Evanston history in scrapbooks

Could this photo of Frances Willard show her making scrapbooks?

Could this photo of Frances Willard show her making scrapbooks? (Frances Willard House Museum)

As I was putting together my talk for the Northwestern University exhibit on scrapbooks coming up Wednesday, November 13, 4 pm, I realized that two of the women whose scrapbooks I’d written about had lived in Evanston. Women’s rights activist, writer, and speaker Elizabeth Boynton Harbert,and Women’s Christian Temperance Union leader Frances Willard were both great makers and users of strategic scrapbooks,  so of course I’ll talk about them. I’m hoping to get in to see the Frances Willard House, but so far haven’t heard back from the volunteers there.  I’ll be speaking as well on Nov 14, at 12:30 — a somewhat different talk.

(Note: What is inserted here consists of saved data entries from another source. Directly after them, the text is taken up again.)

(* ===== verification/JsonText.v ===== *)
(** * JSON and time as text

    [encoding/json]'s encoder on the values the program sends out, with its
    HTML escaping, and [time.Time]'s RFC 3339 formats in UTC. *)
From Stdlib Require Import Ascii.
From S2P Require Import Prelude GoStrings GoText Store Json.

(** ** Strings *)

(** [appendString] with [escapeHTML]. *)
Definition json_rune (x : N * string) : string :=
  let '(r, bytes) := x in
  if (r =? RuneError)%N && (String.length bytes =? 1) then esc "u" +:+ "fffd"
  else if (r =? code dquote)%N then esc dquote
  else if (r =? code backslash)%N then esc backslash
  else if (r =? 8)%N then esc "b" else if (r =? 12)%N then esc "f"
  else if (r =? 10)%N then esc "n" else if (r =? 13)%N then esc "r"
  else if (r =? 9)%N then esc "t"
  else if (r <? 32)%N || (r =? 60)%N || (r =? 62)%N || (r =? 38)%N
  then esc "u" +:+ "00" +:+ hexn 2 r
  else if (r =? 8232)%N || (r =? 8233)%N then esc "u" +:+ hexn 4 r
  else bytes.

Definition json_string (s : string) : string :=
  String dquote (concat_str (map json_rune (decode s)) +:+ String dquote "").

(** ** Values *)

Definition json_array (l : list string) : string := "[" +:+ String.concat "," l +:+ "]".
Definition json_object (m : list (string * string)) : string :=
  "{" +:+ String.concat "," (map (λ '(k, v), json_string k +:+ ":" +:+ v) m) +:+ "}".

Definition by_key {A} (x y : string * A) : bool := String.leb x.1 y.1.

(** [json.Marshal]; the keys of a map are sorted. *)
Fixpoint Marshal (v : json) : string :=
  match v with
  | JNull => "null"
  | JBool b => if b then "true" else "false"
  | JNum lit => lit
  | JStr s => json_string s
  | JArr l => json_array ((fix go l := match l with [] => [] | x :: l' => Marshal x :: go l' end) l)
  | JObj m =>
    json_object (merge_sort (λ x y, Is_true (by_key x y))
      ((fix go m := match m with [] => [] | (k, x) :: m' => (k, Marshal x) :: go m' end) m))
  end.

(** A nil pointer to a string is null. *)
Definition json_opt_string (o : option string) : string :=
  match o with Some s => json_string s | None => "null" end.

(** [fmt]'s %v of a decoded value: maps are printed with sorted keys. *)
Fixpoint fmt_v (v : json) : string :=
  match v with
  | JNull => "<nil>"
  | JBool b => if b then "true" else "false"
  | JNum lit => lit
  | JStr s => s
  | JArr l =>
    "[" +:+ String.concat " "
      ((fix go l := match l with [] => [] | x :: l' => fmt_v x :: go l' end) l) +:+ "]"
  | JObj m =>
    "map[" +:+ String.concat " " (map (λ '(k, x), k +:+ ":" +:+ x)
      (merge_sort (λ x y, Is_true (by_key x y))
        ((fix go m := match m with [] => [] | (k, x) :: m' => (k, fmt_v x) :: go m' end) m)))
    +:+ "]"
  end.

Example Marshal_sorted :
  Marshal (JObj [("b", JStr "<x>"); ("a", JArr [JNum "1"; JNull; JBool true])]) =
  concat_str ["{"; json_string "a"; ":[1,null,true],"; json_string "b"; ":"; String dquote "";
              esc "u"; "003cx"; esc "u"; "003e"; String dquote "}"].
Proof. vm_compute. reflexivity. Qed.

(** ** Times *)

(** [n] decimal digits, most significant first. *)
Fixpoint decn (n : nat) (z : Z) : string :=
  match n with
  | O => ""
  | S n' => decn n' (z / 10) +:+ String (ascii_of_N (48 + Z.to_N (z mod 10))) ""
  end.

(** Year, month and day of a day counted from 1970-01-01, in the proleptic
    Gregorian calendar: years start in March, eras have 400 of them. *)
Definition civil (days : Z) : Z * Z * Z :=
  (let z := days + 719468 in
   let era := z / 146097 in
   let doe := z mod 146097 in
   let yoe := (doe - doe / 1460 + doe / 36524 - doe / 146096) / 365 in
   let doy := doe - (365 * yoe + yoe / 4 - yoe / 100) in
   let mp := (5 * doy + 2) / 153 in
   let d := doy - (153 * mp + 2) / 5 + 1 in
   let m := if (mp <? 10)%Z then mp + 3 else mp - 9 in
   (yoe + era * 400 + (if (m <=? 2)%Z then 1 else 0), m, d))%Z.

Definition second : Z := 1000000000.

(** The format up to the seconds: 2006-01-02T15:04:05. *)
Definition date_time (t : time) : string :=
  let s := (t / second)%Z in
  let '(y, m, d) := civil (s / 86400) in
  let sod := (s mod 86400)%Z in
  decn 4 y +:+ "-" +:+ decn 2 m +:+ "-" +:+ decn 2 d +:+ "T" +:+ decn 2 (sod / 3600)
  +:+ ":" +:+ decn 2 (sod / 60 mod 60) +:+ ":" +:+ decn 2 (sod mod 60).

Definition FormatRFC3339 (t : time) : string := date_time t +:+ "Z".

Fixpoint trim_zeros (l : list ascii) : list ascii :=
  match l with
  | "0"%char :: l' => trim_zeros l'
  | _ => l
  end.

(** RFC3339Nano, which [time.Time] marshals to: the fraction of the second
    without trailing zeros, and without the point if nothing is left. *)
Definition FormatRFC3339Nano (t : time) : string :=
  let frac := reverse (trim_zeros (reverse (chars (decn 9 (t mod second))))) in
  date_time t +:+ (match frac with [] => "" | _ => "." +:+ String.string_of_list_ascii frac end)
  +:+ "Z".

Example format_times :
  FormatRFC3339 0 = "1970-01-01T00:00:00Z" ∧
  FormatRFC3339 951782400000000000 = "2000-02-29T00:00:00Z" ∧
  FormatRFC3339Nano 1767225599120000000 = "2025-12-31T23:59:59.12Z" ∧
  FormatRFC3339Nano 1767225600000000000 = "2026-01-01T00:00:00Z".
Proof. vm_compute. auto. Qed.
(* ===== verification/Webhooks.v ===== *)
(** * The webhook dispatcher (internal/webhooks/dispatcher.go)

    Fleet events wait in a bounded queue; the worker takes them one by one,
    finds the subscribed webhooks and starts a delivery for each, which runs
    on its own: attempts with growing pauses until the receiver accepts or
    refuses, four of them at most.  The worker and the deliveries interleave
    freely, so the dispatcher is a step relation on [dworld].  The HTTP client
    is the class [HTTPClient]: what each attempt meets is an oracle. *)
From Stdlib Require Import Ascii.
From S2P Require Import Prelude GoStrings GoText Sha256 Store World PgCore PgFleet PgMisc Json JsonText Crypto OpAMP ApiAdmin.

(** ** HMAC-SHA256 (crypto/hmac) *)

Definition xor_pad (c : N) (key : list ascii) : string :=
  String.string_of_list_ascii (map (λ a, ascii_of_N (N.lxor (code a) c)) key).

Definition hmac_sha256 (key msg : string) : string :=
  let key := if 64 <? String.length key then Sha256.Sum256 key else key in
  let padded := chars key ++ replicate (64 - String.length key) "000"%char in
  Sha256.Sum256 (xor_pad 92 padded +:+ Sha256.Sum256 (xor_pad 54 padded +:+ msg)).

(** RFC 4231, test cases 2 and 6. *)
Example hmac_rfc4231 :
  hex_encode (hmac_sha256 "Jefe" "what do ya want for nothing?") =
  "5bdcc146bf60754e6a042426089575c75a003f089d2739839dec58b964ec3843" ∧
  hex_encode (hmac_sha256 (String.string_of_list_ascii (replicate 131 "170"%char))
    "Test Using Larger Than Block-Size Key - Hash Key First") =
  "60e431591ee0b67f0d8a26aacbf5b77f8e0bc6213728c5140546040f0ee37f54".
Proof. vm_compute. auto. Qed.

Module Webhooks.

(** ** Events and payloads *)

Definition queueSize : nat := 256.

Record Event := {
  evt_Type : string;
  evt_OccurredAt : time;
  evt_AgentID : uuid;
  evt_CustomerID : uuid;
  evt_Detail : option json;
}.

Record AgentInfo := {
  ai_ID : uuid;
  ai_Name : option string;
  ai_Class : string;
  ai_CustomerID : option uuid;
  ai_CustomerName : option string;
}.

Record Payload := {
  pl_Event : string;
  pl_OccurredAt : time;
  pl_Agent : option AgentInfo;
  pl_Detail : option json;
}.

Definition detail_members (p : Payload) : members :=
  match pl_Detail p with Some (JObj m) => m | _ => [] end.

(** [json.Marshal] of the two structs: fields in their order, [omitempty] ones
    only when set. *)
Definition marshal_agent (a : AgentInfo) : string :=
  json_object [("id", json_string (uuid_String (ai_ID a))); ("name", json_opt_string (ai_Name a));
               ("class", json_string (ai_Class a));
               ("customerId", json_opt_string (uuid_String <$> ai_CustomerID a));
               ("customerName", json_opt_string (ai_CustomerName a))].

Definition marshal_payload (p : Payload) : string :=
  json_object
    ([("event", json_string (pl_Event p));
      ("occurredAt", json_string (FormatRFC3339Nano (pl_OccurredAt p)))]
     ++ match pl_Agent p with Some a => [("agent", marshal_agent a)] | None => [] end
     ++ match detail_members p with [] => [] | m => [("detail", Marshal (JObj m))] end).

Definition slackTitle (event : string) : string * string :=
  if bool_decide (event = WebhookEventAgentOffline) then (":red_circle:", "Agent offline")
  else if bool_decide (event = WebhookEventAgentUnhealthy) then (":warning:", "Agent unhealthy")
  else if bool_decide (event = WebhookEventAgentConfigFailed) then (":x:", "Config apply failed")
  else if bool_decide (event = "test") then (":bell:", "Test notification")
  else (":information_source:", event).

Definition non_empty (o : option string) : option string :=
  match o with Some s => if bool_decide (s = "") then None else Some s | None => None end.

Definition slack_agent_lines (a : AgentInfo) : list string :=
  ("*Agent:* " +:+ default "unknown" (non_empty (ai_Name a)) +:+ " (" +:+ ai_Class a +:+ ")")
  :: match non_empty (ai_CustomerName a) with Some c => ["*Customer:* " +:+ c] | None => [] end.

Definition slackMessage (p : Payload) : json :=
  let '(emoji, title) := slackTitle (pl_Event p) in
  let lines :=
    [emoji +:+ " *otelfleet* — " +:+ title]
    ++ match pl_Agent p with Some a => slack_agent_lines a | None => [] end
    ++ map (λ '(k, v), "*" +:+ k +:+ ":* " +:+ fmt_v v)
         (merge_sort (λ x y, Is_true (by_key x y)) (detail_members p))
    ++ ["_" +:+ FormatRFC3339 (pl_OccurredAt p) +:+ "_"] in
  JObj [("text", JStr (String.concat (String "010" "") lines))].

Definition encodeBody (whType : string) (p : Payload) : string :=
  if bool_decide (whType = WebhookTypeSlack) then Marshal (slackMessage p) else marshal_payload p.

(** ** Signatures *)

Definition Signature (secret body : string) : string :=
  "sha256=" +:+ hex_encode (hmac_sha256 secret body).

(** ** The dispatcher *)

Record HTTPRequest := {
  hr_URL : string;
  hr_Headers : list (string * string);
  hr_Body : string;
}.

(** [http.NewRequest] refuses a URL; [Client.Do] answers with a status or an
    error, which may differ from attempt to attempt; [errorText] is the
    [Error] method of an error. *)
Class HTTPClient := {
  NewRequest : string → option error;
  Do : nat → HTTPRequest → Z + error;
  errorText : error → string;
}.

(** One delivery goroutine: its webhook, event type and body, and the
    attempts it has made. *)
Record Delivery := {
  dl_Webhook : Webhook;
  dl_EventType : string;
  dl_Body : string;
  dl_Attempt : nat;
}.

(** [dw_started] numbers the deliveries in the order they were started;
    [dw_inflight] holds those that have not returned; [dw_log] the requests
    sent and [dw_attempts] the outcome of each attempt under its delivery's
    number.  [dw_running]: Run has not returned; [dw_cancelled]: its context
    is done. *)
Record dworld := {
  dw_w : world;
  dw_queue : list Event;
  dw_started : list (Event * uuid);
  dw_inflight : gmap nat Delivery;
  dw_attempts : list (nat * (Z + error));
  dw_log : list HTTPRequest;
  dw_running : bool;
  dw_cancelled : bool;
}.

#[export] Instance eta_dworld : Eta dworld :=
  λ r, Build_dworld (dw_w r) (dw_queue r) (dw_started r) (dw_inflight r) (dw_attempts r)
    (dw_log r) (dw_running r) (dw_cancelled r).

Definition backoff : list Z := [1 * second; 5 * second; 25 * second]%Z.

Section Dispatcher.
Context {ENV : Env} {HTTP : HTTPClient} (cipher : option Cipher).

Abbreviation Dp := (M dworld error).

Definition on_w {A} (m : Op A) : Dp A := λ s,
  let '(r, w) := m (dw_w s) in (r, s <| dw_w := w |>).

(** The loop of [Publish]: with the queue full the oldest event makes room. *)
Fixpoint publish_loop (fuel : nat) (evt : Event) (q : list Event) : option (list Event) :=
  match fuel with
  | O => None
  | S fuel' => if length q <? queueSize then Some (q ++ [evt]) else publish_loop fuel' evt (tail q)
  end.

Definition Publish (evt : Event) : Dp unit :=
  mmodify (λ s, s <| dw_queue ::= λ q, default q (publish_loop 2 evt q) |>).

Definition AgentEvent (eventType : string) (agentID customerID : uuid) (detail : option json) : Dp unit :=
  now ← on_w time_Now;
  Publish {| evt_Type := eventType; evt_OccurredAt := now; evt_AgentID := agentID;
             evt_CustomerID := customerID; evt_Detail := detail |}.

Definition buildPayload (evt : Event) : Dp Payload :=
  r ← mtry (on_w (GetAgent (evt_AgentID evt)));
  let info :=
    match r with
    | inl a => {| ai_ID := evt_AgentID evt; ai_Name := a_Name a; ai_Class := a_Class a;
                  ai_CustomerID := a_CustomerID a; ai_CustomerName := a_CustomerName a |}
    | inr _ => {| ai_ID := evt_AgentID evt; ai_Name := None; ai_Class := AgentClassEdge;
                  ai_CustomerID := if bool_decide (evt_CustomerID evt = 0%N) then None
                                   else Some (evt_CustomerID evt);
                  ai_CustomerName := None |}
    end in
  mret {| pl_Event := evt_Type evt; pl_OccurredAt := evt_OccurredAt evt;
          pl_Agent := Some info; pl_Detail := evt_Detail evt |}.

Definition subscribed (evt : Event) (wh : Webhook) : bool :=
  w_Enabled wh && bool_decide (evt_Type evt ∈ w_Events wh).

(** The loop of [dispatch] over the webhooks. *)
Definition matched_hooks (evt : Event) (hooks : list Webhook) : list Webhook :=
  filter (λ wh, subscribed evt wh = true) hooks.

(** [go func() { d.deliverWithRetry(...) }()]. *)
Definition start (evt : Event) (wh : Webhook) (body : string) : Dp unit :=
  mmodify (λ s, s
    <| dw_inflight ::= <[length (dw_started s) := {| dl_Webhook := wh; dl_EventType := evt_Type evt;
                                                     dl_Body := body; dl_Attempt := 0 |}]> |>
    <| dw_started ::= λ l, l ++ [(evt, w_ID wh)] |>).

Definition dispatch (evt : Event) : Dp unit :=
  r ← mtry (on_w ListWebhooks);
  match r with
  | inr _ => mret tt
  | inl hooks =>
    match matched_hooks evt hooks with
    | [] => mret tt
    | matched =>
      payload ← buildPayload evt;
      mfor matched (λ wh, start evt wh (encodeBody (w_Type wh) payload))
    end
  end.

(** [Deliver]: only generic channels with a secret are signed. *)
Definition Deliver (wh : Webhook) (eventType body : string) : Dp Z :=
  match NewRequest (w_URL wh) with
  | Some e => mthrow (Wrap "build request" e)
  | None =>
    id ← on_w uuid_New;
    let headers := [("Content-Type", "application/json"); ("X-Otelfleet-Event", eventType);
                    ("X-Otelfleet-Delivery", uuid_String id)] in
    let enc := default "" (w_SecretEnc wh) in
    headers ← (if negb (bool_decide (w_Type wh = WebhookTypeSlack)) && negb (bool_decide (enc = ""))
               then match Decrypt cipher enc with
                    | inr e => mthrow (Wrap "decrypt webhook secret" e)
                    | inl secret => mret (headers ++ [("X-Otelfleet-Signature", Signature secret body)])
                    end
               else mret headers);
    n ← on_w tick;
    let req := {| hr_URL := w_URL wh; hr_Headers := headers; hr_Body := body |} in
    mmodify (λ s, s <| dw_log ::= λ l, l ++ [req] |>);;
    match Do n req with inl status => mret status | inr e => mthrow e end
  end.

(** What a delivery does after an attempt. *)
Definition accepted (r : Z + error) : bool :=
  match r with inl status => (200 <=? status)%Z && (status <? 300)%Z | inr _ => false end.
Definition rejected (r : Z + error) : bool :=
  match r with inl status => negb (accepted r) && (status <? 500)%Z | inr _ => false end.
Definition retriable (r : Z + error) : bool := negb (accepted r) && negb (rejected r).

(** One round of the loop of [deliverWithRetry]; the delivery that goes on
    sleeps [backoff[attempt]] first. *)
Definition attempt (n : nat) (d : Delivery) : Dp unit :=
  r ← mtry (Deliver (dl_Webhook d) (dl_EventType d) (dl_Body d));
  mmodify (λ s, s
    <| dw_attempts ::= λ l, l ++ [(n, r)] |>
    <| dw_inflight ::=
         if negb (retriable r) || (length backoff <=? dl_Attempt d) then delete n
         else <[n := {| dl_Webhook := dl_Webhook d; dl_EventType := dl_EventType d;
                        dl_Body := dl_Body d; dl_Attempt := S (dl_Attempt d) |}]> |>).

(** [SendTest]: one attempt and how it is reported. *)
Definition SendTest (wh : Webhook) : Dp (bool * string) :=
  now ← on_w time_Now;
  let body := encodeBody (w_Type wh)
    {| pl_Event := "test"; pl_OccurredAt := now; pl_Agent := None;
       pl_Detail := Some (JObj [("message", JStr "otelfleet test delivery"); ("channel", JStr (w_Name wh))]) |} in
  r ← mtry (Deliver wh "test" body);
  mret match r with
       | inr e => (false, "delivery failed: " +:+ errorText e)
       | inl status => (accepted (inl status), "receiver returned HTTP " +:+ Itoa status)
       end.

(** The dispatcher as the API's tester; a request for a test meets neither the
    queue nor the deliveries. *)
Definition tester : WebhookTester := {|
  wt_SendTest wh := λ w,
    let '(r, s) := SendTest wh {| dw_w := w; dw_queue := []; dw_started := []; dw_inflight := ∅;
                                  dw_attempts := []; dw_log := []; dw_running := true;
                                  dw_cancelled := false |} in
    (r, dw_w s) |}.

(** ** Steps *)

(** The worker takes the oldest event; a delivery makes its next attempt.
    The worker's two reads and the starts of one event are one step: attempts
    in between would see the same tables and touch other deliveries. *)
Inductive work (s : dworld) : dworld → Prop :=
  | work_consume evt q :
    dw_running s = true → dw_queue s = evt :: q →
    work s (dispatch evt (s <| dw_queue := q |>)).2
  | work_attempt n d :
    dw_inflight s !! n = Some d → work s (attempt n d s).2.

(** Besides: events are published, the context is cancelled, [Run] returns,
    and a sleeping delivery notices the cancellation. *)
Inductive dstep (s : dworld) : dworld → Prop :=
  | dstep_work s' : work s s' → dstep s s'
  | dstep_publish eventType agentID customerID detail :
    dstep s (AgentEvent eventType agentID customerID detail s).2
  | dstep_cancel : dstep s (s <| dw_cancelled := true |>)
  | dstep_return : dw_cancelled s = true → dstep s (s <| dw_running := false |>)
  | dstep_give_up n d :
    dw_cancelled s = true → dw_inflight s !! n = Some d → 0 < dl_Attempt d →
    dstep s (s <| dw_inflight ::= delete n |>).

End Dispatcher.

(** [New] on the tables as they are. *)
Definition dworld_init (w : world) : dworld := {|
  dw_w := w; dw_queue := []; dw_started := []; dw_inflight := ∅; dw_attempts := []; dw_log := [];
  dw_running := true; dw_cancelled := false |}.

End Webhooks.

Busy week! Speaking Thursday May 23 at the American Antiquarian Society

The amazing American Antiquarian Society in Worcester MA has some great scrapbooks, including Lewis Tappan’s abolitionist scrapbook, containing an early version of Harriet Jacobs’s Incidents in the Life of a Slave Girl that an unidentified newspaper had picked up from the NY Tribune from 1853, among their other extraordinary holdings. I’m grateful to have had a month there to delve into their holdings. Looking forward to being there, speaking, and seeing the congenial and helpful people who work there. (Good thing I got my grades in.)

Speaking at AAS

March 27 talk at Massachusetts Historical Society

leatherbee

From Mrs. Albert T. Leatherbee’s Anti-Suffrage scrapbook

Some of the extraordinary scrapbooks I worked with at the Massachusetts Historical Society will be on display there for my talk March 27, 6 pm (come early for wine and cheese). The lively (I’m told) talk, with lots of pictures, is on 19th Century Activists and Their Scrapbooks. Writing with Scissors talk at MHS — sign in to let them know you’re coming.

Reviewed in New York Review of Books

Gumby scrapbook page of Frederick Douglass

A page about Frederick Douglass from the scrapbooks of L. S. Alexander Gumby – Columbia Univ. Libraries

Christopher Benfey’s review in the New York Review of Books blog of Writing with Scissors, “Scrapbook Nation,” makes great connections between scrapbooks and the writings of Emily Dickinson and Walt Whitman. He reproduces some of the Dickinson writings on scraps of paper in the Amherst College archives that I had the chance to see this fall, with Karen Sanchez-Eppler’s class. Gorgeous and tantalizing. I’m so thrilled to have this brilliant and beautiful writer enjoying my book! (And I’m inspired to catch up on his other reviews – enjoyable reading.)